32 Entropy Lane
A place of disorder and randomness, otherwise known as my life

I have a heavy heart. I miss my Dad all the time. I think about him all the time and what I miss. He was SO funny. You have no idea how funny. Funny in such a smart way. I felt funnier around him. Lighter. Happier. Calmer. Better. Am I still those things now that he is gone? I know I am but I feel sometimes I am not. There is a choking sob at the ready all the time the past few days.  I have been especially sensitive about everything. I sort of flipped out on Peter last night. I just felt empty. I know what it is but that doesn't make it any easier. This morning I'm pushing it aside because of all of the running around I have to do. I'm moving through quicksand though. Everything seems to take so much more effort because I just want to sit and stare and cry. I talked to Meg this morning and asked "Do you ever just feel the need to scream to no one in particular 'MY DAD DIED!!!!!'?"

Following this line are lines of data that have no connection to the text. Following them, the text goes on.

(** A missing entry can be cut in two. *)
Lemma split_missing (pre post : list (VerificationQueueEntry TRq TBl)) h0 h :
  queue_ok (pre ++ mkEntry h0 Missing :: post) -> h0 < h -> is_u64 h ->
  match post with e' :: _ => h < block_height e' | [] => True end ->
  queue_ok ((pre ++ [mkEntry h0 Missing]) ++ mkEntry h Missing :: post) /\
  forall h', status ((pre ++ [mkEntry h0 Missing]) ++ mkEntry h Missing :: post) h' =
             status (pre ++ mkEntry h0 Missing :: post) h'.
Proof.
  intros Hok Hlt Hu Hpost. rewrite <- app_assoc. cbn [app].
  pose proof Hok as [_ Hok2]%queue_ok_app. pose proof (queue_ok_head _ _ Hok2) as Hh. cbn in Hh.
  destruct (queue_replace pre (mkEntry h0 Missing) post (mkEntry h0 Missing) (mkEntry h Missing :: post)) as [H1 H2];
    [done| |done|].
  { cbn [queue_ok block_height]. split; [done|]. split; [done|]. split; [done|]. unfold is_uint in *. split; [lia|].
    destruct post as [|e' post]; [done|]. apply queue_ok_tail in Hok2 as (_ & _ & ?). done. }
  split; [done|]. intros h'. rewrite H2. cbn [block_height].
  destruct (Z.leb_spec h0 h') as [Hle|]; [|done]. rewrite status_app by done. cbn [block_height].
  rewrite (proj2 (Z.leb_le h0 h')) by done. destruct (Z.lt_ge_cases h' h).
  - rewrite status_first by (cbn; lia). destruct post as [|e' post]; [by rewrite status_last | by rewrite status_first by (cbn; lia)].
  - rewrite status_next by (cbn; lia). destruct post as [|e' post]; [by rewrite !status_last|].
    destruct (Z.lt_ge_cases h' (block_height e')); [by rewrite !status_first by (cbn; lia) | by rewrite !status_next by (cbn; lia)].
Qed.

(** The heights from that of the entry [e] on are replaced: [n] of them by an
    entry of type [t], the rest by the queue [e2 :: post2]. *)
Lemma range_replace pre e post t n e2 post2 :
  queue_ok (pre ++ e :: post) -> 0 < n -> entry_fits (mkEntry (block_height e) t) (block_height e + n) ->
  queue_ok (e2 :: post2) -> block_height e2 = block_height e + n ->
  queue_ok (pre ++ mkEntry (block_height e) t :: e2 :: post2) /\
  forall h', status (pre ++ mkEntry (block_height e) t :: e2 :: post2) h' =
    if h' <? block_height e then status (pre ++ e :: post) h'
    else if h' <? block_height e + n then entry_status (mkEntry (block_height e) t) h'
    else status (e2 :: post2) h'.
Proof.
  intros Hok Hn Hfit Hok2 Hh2. pose proof Hok as [_ Hoke]%queue_ok_app. apply queue_ok_head in Hoke.
  destruct (queue_replace pre e post (mkEntry (block_height e) t) (e2 :: post2)) as [H1 H2]; [done| |done|].
  { split; [done|]. cbn [block_height]. split; [lia|]. split; [by rewrite Hh2 | exact Hok2]. }
  split; [done|]. intros h'. rewrite H2. destruct (Z.ltb_spec h' (block_height e)).
  - by rewrite (proj2 (Z.leb_gt _ _)).
  - rewrite (proj2 (Z.leb_le _ _)) by done. destruct (Z.ltb_spec h' (block_height e + n)).
    + by rewrite status_first by (cbn; lia).
    + by rewrite status_next by (cbn; lia).
Qed.

(** The request reaches exactly to the next entry, or the next entry is missing. *)
Definition request_fits (post : list (VerificationQueueEntry TRq TBl)) (h n : Z) : Prop :=
  match post with
  | [] => True
  | e' :: _ => h + n = block_height e' \/ (h + n < block_height e' /\ is_missing e' = true)
  end.

Lemma missing_ty e : is_missing e = true -> ty e = Missing.
Proof. unfold is_missing. by destruct (ty e). Qed.

(** Moving the start of a missing entry down. *)
Lemma missing_lower e post h :
  queue_ok (e :: post) -> is_missing e = true -> 0 < h <= block_height e ->
  queue_ok (set_height h e :: post) /\
  forall h', block_height e <= h' -> status (set_height h e :: post) h' = status (e :: post) h'.
Proof.
  intros Hok Hm Hh. apply missing_ty in Hm. pose proof (queue_ok_head _ _ Hok) as [Hu _]. unfold is_uint in *.
  unfold set_height. rewrite Hm. split.
  - cbn [queue_ok block_height]. split; [unfold is_uint; lia|]. destruct post as [|e' post]; [done|].
    apply queue_ok_tail in Hok as (? & _ & ?). split; [lia|]. done.
  - intros h' Hh'. destruct post as [|e' post].
    + rewrite !status_last by (cbn; lia). unfold entry_status. by rewrite Hm.
    + apply queue_ok_tail in Hok as (? & _ & _). destruct (Z.lt_ge_cases h' (block_height e')).
      * rewrite !status_first by (cbn; lia). unfold entry_status. by rewrite Hm.
      * by rewrite !status_next by (cbn; lia).
Qed.

(** A request that starts at a missing entry. *)
Lemma start_request_spec (pre post : list (VerificationQueueEntry TRq TBl)) h n s u :
  queue_ok (pre ++ mkEntry h Missing :: post) -> 0 < n < 2 ^ 32 -> is_u64 (h + n) -> request_fits post h n ->
  exists q', start_request (pre ++ mkEntry h Missing :: post) (length pre) h n s u = Some q' /\ queue_ok q' /\
    forall h', status q' h' = if (h <=? h') && (h' <? h + n) then Some (SRequested u s)
                              else status (pre ++ mkEntry h Missing :: post) h'.
Proof.
  intros Hok Hn Hu Hfit. pose proof Hok as [_ Hok2]%queue_ok_app. pose proof (queue_ok_head _ _ Hok2) as [Hu0 Hpos]. cbn in Hu0, Hpos.
  unfold is_uint in *.
  (* the new end of the queue *)
  assert (Hend : exists e2 post2,
            start_request (pre ++ mkEntry h Missing :: post) (length pre) h n s u =
              Some (pre ++ mkEntry h (Requested u s) :: e2 :: post2) /\
            queue_ok (e2 :: post2) /\ block_height e2 = h + n /\
            forall h', h + n <= h' -> status (e2 :: post2) h' = status (mkEntry h Missing :: post) h').
  { unfold start_request. rewrite update_pre. cbn [set_ty block_height].
    destruct post as [|e' post].
    - rewrite length_app. cbn [length]. rewrite (proj2 (Nat.eqb_eq _ _)) by lia.
      unfold checked_add. rewrite checked_small, nonzero_pos by (unfold is_uint; lia).
      rewrite <- app_assoc. cbn [app]. rewrite lookup_pre_S. cbn [block_height].
      unfold wsub. rewrite (wrap_small 64 (h + n - h)) by (unfold is_uint; lia).
      replace (h + n - h) with n by lia. unfold checked_sub. rewrite Z.sub_diag. change (checked 64 0) with (Some 0).
      eexists _, []. split; [done|]. split; [|split; [done|]].
      { split; [|done]. cbn. unfold is_uint. lia. }
      intros h' Hh'. by rewrite !status_last by (cbn; lia).
    - apply queue_ok_tail in Hok2 as (Hlt & _ & Hok'). cbn [block_height] in Hlt.
      pose proof (queue_ok_head _ _ Hok') as [Hu' _]. unfold is_uint in Hu'.
      rewrite length_app. cbn [length]. rewrite (proj2 (Nat.eqb_neq _ _)) by lia. rewrite lookup_pre_S.
      unfold wsub. rewrite (wrap_small 64 (block_height e' - h)) by (unfold is_uint; lia).
      cbn in Hfit. unfold checked_sub. rewrite checked_small by (unfold is_uint; lia).
      destruct Hfit as [Heq|[Hlt' Hm]].
      + replace (block_height e' - h - n) with 0 by lia. exists e', post. split; [done|]. split; [done|]. split; [lia|].
        intros h' Hh'. by rewrite status_next by (cbn; lia).
      + destruct (block_height e' - h - n) as [|p|p] eqn:Egap; [lia| |lia]. rewrite <- Egap.
        unfold fill_gap. rewrite lookup_pre_S, Hm. unfold wsub.
        replace (block_height e' - (block_height e' - h - n)) with (h + n) by lia.
        rewrite wrap_small, nonzero_pos by (unfold is_uint; lia). rewrite update_pre_S.
        destruct (missing_lower e' post (h + n) Hok' Hm ltac:(lia)) as [H1 H2].
        exists (set_height (h + n) e'), post. split; [done|]. split; [done|]. split; [done|].
        intros h' Hh'. destruct (Z.lt_ge_cases h' (block_height e')).
        * rewrite status_first by (cbn; lia). apply missing_ty in Hm. destruct post as [|e2 post].
          -- rewrite status_last by (cbn; lia). unfold entry_status. cbn. by rewrite Hm.
          -- apply queue_ok_tail in Hok' as (? & _ & _). rewrite status_first by (cbn; lia). unfold entry_status. cbn. by rewrite Hm.
        * rewrite H2 by lia. by rewrite status_next by (cbn; lia). }
  destruct Hend as (e2 & post2 & -> & Hok3 & Hh2 & Hst). eexists. split; [done|].
  destruct (range_replace pre (mkEntry h Missing) post (Requested u s) n e2 post2) as [H1 H2]; [done|lia|done|done|done|].
  cbn [block_height] in *. split; [done|]. intros h'. rewrite H2.
  destruct (Z.ltb_spec h' h), (Z.leb_spec h h'); try lia; [done|]. cbn [andb].
  destruct (Z.ltb_spec h' (h + n)); [done|]. rewrite Hst by done. rewrite status_app by done. cbn [block_height].
  by rewrite (proj2 (Z.leb_le _ _)).
Qed.
Lemma prefix_keys_sorted {V} (m : gmap bytes V) prefix :
  StronglySorted key_le (prefix_keys m prefix) /\ NoDup (prefix_keys m prefix).
Proof.
  split; [apply StronglySorted_filter, fst_sorted, btree_iter_sorted | apply NoDup_filter, btree_iter_NoDup].
Qed.

(** The keys with a prefix are an interval that starts at the prefix. *)
Lemma starts_with_le k prefix : starts_with k prefix = true -> key_le prefix k.
Proof.
  revert k. induction prefix as [|p prefix IH]; intros [|x k]; cbn; try done.
  intros [->%Z.eqb_eq ?]%andb_prop. right. split; [done|]. by apply IH.
Qed.

Lemma starts_with_between a b prefix :
  key_le prefix a -> key_le a b -> starts_with b prefix = true -> starts_with a prefix = true.
Proof.
  revert a b. induction prefix as [|p prefix IH]; intros [|x a] [|y b]; cbn; try done.
  intros [?|[<- Hp]] [?|[? Hab]] [Hy%Z.eqb_eq Hb]%andb_prop; try lia. subst y. rewrite Z.eqb_refl. cbn. by apply (IH a b).
Qed.

Lemma take_while_filter {V} prefix (l : list (bytes * V)) :
  StronglySorted entry_le l -> Forall (fun kv => key_le prefix (fst kv)) l ->
  take_while (fun kv => starts_with (fst kv) prefix) l = filter (fun kv => starts_with (fst kv) prefix = true) l.
Proof.
  induction 1 as [|x l Hl IH Hx]; [done|]. intros [Hp Hps]%Forall_cons. cbn [take_while]. rewrite filter_cons.
  destruct (starts_with (fst x) prefix) eqn:Ex.
  - rewrite decide_True by done. by rewrite IH.
  - rewrite decide_False by done.
    assert (Hnone : forall y, y ∈ filter (fun kv : bytes * V => starts_with (fst kv) prefix = true) l -> False).
    { intros y [Hy Hin]%list_elem_of_filter. rewrite Forall_forall in Hx. specialize (Hx y Hin).
      by rewrite (starts_with_between _ _ _ Hp Hx Hy) in Ex. }
    destruct (filter _ l) as [|y f]; [done|]. exfalso. apply (Hnone y). left.
Qed.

I feel that way. I need to take myself by the hand and tell myself it will be ok.  Also, being very new to this whole grief thing I need to remember that it will take lots and lots of time to heal. And I may never heal completely. I'll just grow accustomed to this hole. I'm trying my hardest to treat myself as I would treat someone else who was hurting and in pain.

It's unchartered territory though so I feel as if sneaks up on me. Just when I think I've wrapped up this grief blanket and put it neatly to the side, I find myself enveloped in it.

I said to my dear Meggie this morning that I feel a little as if the net is gone. I have been practicing being an adult this whole time, teetering back and forth on the high wire, knowing all the while that my Dad would catch me if I needed him. Now, it feels as if the net is gone. I am officially an adult. I didn't feel adult when I got married. I didn't feel adult when I had Hadley or Finn. But I feel it now.

I also, strangely, feel less Irish. I know that sounds insane but it's true. My Dad sort of embodies Ireland to me. Both of my parents do actually. I still associate the claddagh ring with their marriage. I know I always will. My mom has always worn hers. My Dad gave my sister and I one.

A good friend of my dad's, who is from Ireland, spoke at my dad's funeral reception and said "Roger was Ireland in America".

I love that.

St. Patrick’s Day was harder for me than I thought. My Dad was big on not acting like an idiot on St. Patrick’s Day and getting all boozed up. I think that stems from growing up in Boston as an Irish Catholic. Everyone expects the Irish to act like drunken fools so don’t give them what they want he would say. Being Irish isn’t painting your face and wearing green. You’re Irish in your heart.

Hadley and my Dad had this ladybug thing. He first got her 1500 ladybugs one time when she was in Denver when she was 2 and they crawled all over her and she loved it. She always remembered that and every subsequent time they bought ladybugs and released them together.
Spring forward to St. Patrick’s Day this year. It is a holy day in Ireland so in honor of my Dad, Hadley and I went to mass together on Saturday night. Mass begins and she’s standing next to me looking around and wiggling in place when she suddenly yells out “A LADYBUG!” There in front of her was a ladybug. In the middle of church. Inside. In March. It just was so weird. She played with it very carefully all through mass and then we let it go when we left. I’d like to think it was a sign from my Dad saying “I’m ok and I love you.” A sign to Hadley and to me. It makes me happy to think that. It's just so him.

Shoutout to Joy. Thank you for understanding. A lovely friend indeed. XOXO.

Love to the Padden Clan as well. Deep breath.